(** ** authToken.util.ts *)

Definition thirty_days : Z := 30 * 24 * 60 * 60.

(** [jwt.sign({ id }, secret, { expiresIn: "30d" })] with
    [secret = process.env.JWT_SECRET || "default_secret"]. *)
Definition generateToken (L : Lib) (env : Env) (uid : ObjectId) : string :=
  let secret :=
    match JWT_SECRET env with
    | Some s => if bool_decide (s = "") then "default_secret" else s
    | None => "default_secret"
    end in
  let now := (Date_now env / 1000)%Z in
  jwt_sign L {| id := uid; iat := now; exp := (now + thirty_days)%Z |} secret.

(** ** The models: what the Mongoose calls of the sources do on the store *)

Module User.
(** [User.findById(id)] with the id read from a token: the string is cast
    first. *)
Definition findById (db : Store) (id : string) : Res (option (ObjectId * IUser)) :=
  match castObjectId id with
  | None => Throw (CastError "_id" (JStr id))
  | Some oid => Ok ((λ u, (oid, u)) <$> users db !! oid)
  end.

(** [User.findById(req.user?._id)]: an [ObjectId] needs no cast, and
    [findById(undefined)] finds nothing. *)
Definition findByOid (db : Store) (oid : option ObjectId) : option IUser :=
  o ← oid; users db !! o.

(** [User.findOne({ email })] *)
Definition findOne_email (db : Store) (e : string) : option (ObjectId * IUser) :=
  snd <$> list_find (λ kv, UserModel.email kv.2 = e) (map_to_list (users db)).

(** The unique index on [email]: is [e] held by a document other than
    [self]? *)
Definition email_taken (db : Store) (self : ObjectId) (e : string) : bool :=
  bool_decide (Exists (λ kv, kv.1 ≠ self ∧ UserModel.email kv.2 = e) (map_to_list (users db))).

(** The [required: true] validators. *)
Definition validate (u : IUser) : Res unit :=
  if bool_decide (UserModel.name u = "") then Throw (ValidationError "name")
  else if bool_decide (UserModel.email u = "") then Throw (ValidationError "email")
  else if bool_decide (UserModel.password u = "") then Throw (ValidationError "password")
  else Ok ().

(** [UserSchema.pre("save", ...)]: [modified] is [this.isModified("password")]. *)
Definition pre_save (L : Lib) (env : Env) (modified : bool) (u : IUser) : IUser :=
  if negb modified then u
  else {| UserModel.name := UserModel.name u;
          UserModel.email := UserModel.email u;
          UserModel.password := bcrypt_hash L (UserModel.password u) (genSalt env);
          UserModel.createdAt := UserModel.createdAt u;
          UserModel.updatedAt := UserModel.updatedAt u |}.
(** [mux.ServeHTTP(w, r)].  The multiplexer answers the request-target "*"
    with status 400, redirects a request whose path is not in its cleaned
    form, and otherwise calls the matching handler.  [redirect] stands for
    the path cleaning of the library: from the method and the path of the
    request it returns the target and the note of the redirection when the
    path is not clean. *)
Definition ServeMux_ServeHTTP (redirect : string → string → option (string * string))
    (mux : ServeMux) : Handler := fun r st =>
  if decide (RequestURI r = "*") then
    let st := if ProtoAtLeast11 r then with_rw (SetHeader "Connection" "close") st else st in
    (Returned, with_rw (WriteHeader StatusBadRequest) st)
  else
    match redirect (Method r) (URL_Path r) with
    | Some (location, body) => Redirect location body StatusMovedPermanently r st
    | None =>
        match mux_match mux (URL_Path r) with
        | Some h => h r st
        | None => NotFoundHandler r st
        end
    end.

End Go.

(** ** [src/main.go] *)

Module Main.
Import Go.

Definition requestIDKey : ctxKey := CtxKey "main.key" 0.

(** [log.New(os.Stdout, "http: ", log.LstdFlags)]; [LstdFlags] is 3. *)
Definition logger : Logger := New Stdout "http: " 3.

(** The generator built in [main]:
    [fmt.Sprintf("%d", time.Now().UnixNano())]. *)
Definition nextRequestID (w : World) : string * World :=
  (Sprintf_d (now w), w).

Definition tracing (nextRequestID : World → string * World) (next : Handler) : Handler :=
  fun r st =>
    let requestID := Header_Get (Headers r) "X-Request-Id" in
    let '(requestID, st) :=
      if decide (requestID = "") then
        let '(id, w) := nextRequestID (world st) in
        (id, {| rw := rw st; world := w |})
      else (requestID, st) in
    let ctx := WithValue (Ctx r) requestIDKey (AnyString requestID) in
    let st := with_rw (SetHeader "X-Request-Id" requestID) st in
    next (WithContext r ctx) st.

How to complete this task — Working from the data above, extract solely the lines from the one containing "the path cleaning" through the one containing "path is not clean. *)", exactly as they appear, both included.

Your response —
    the path cleaning of the library: from the method and the path of the
    request it returns the target and the note of the redirection when the
    path is not clean. *)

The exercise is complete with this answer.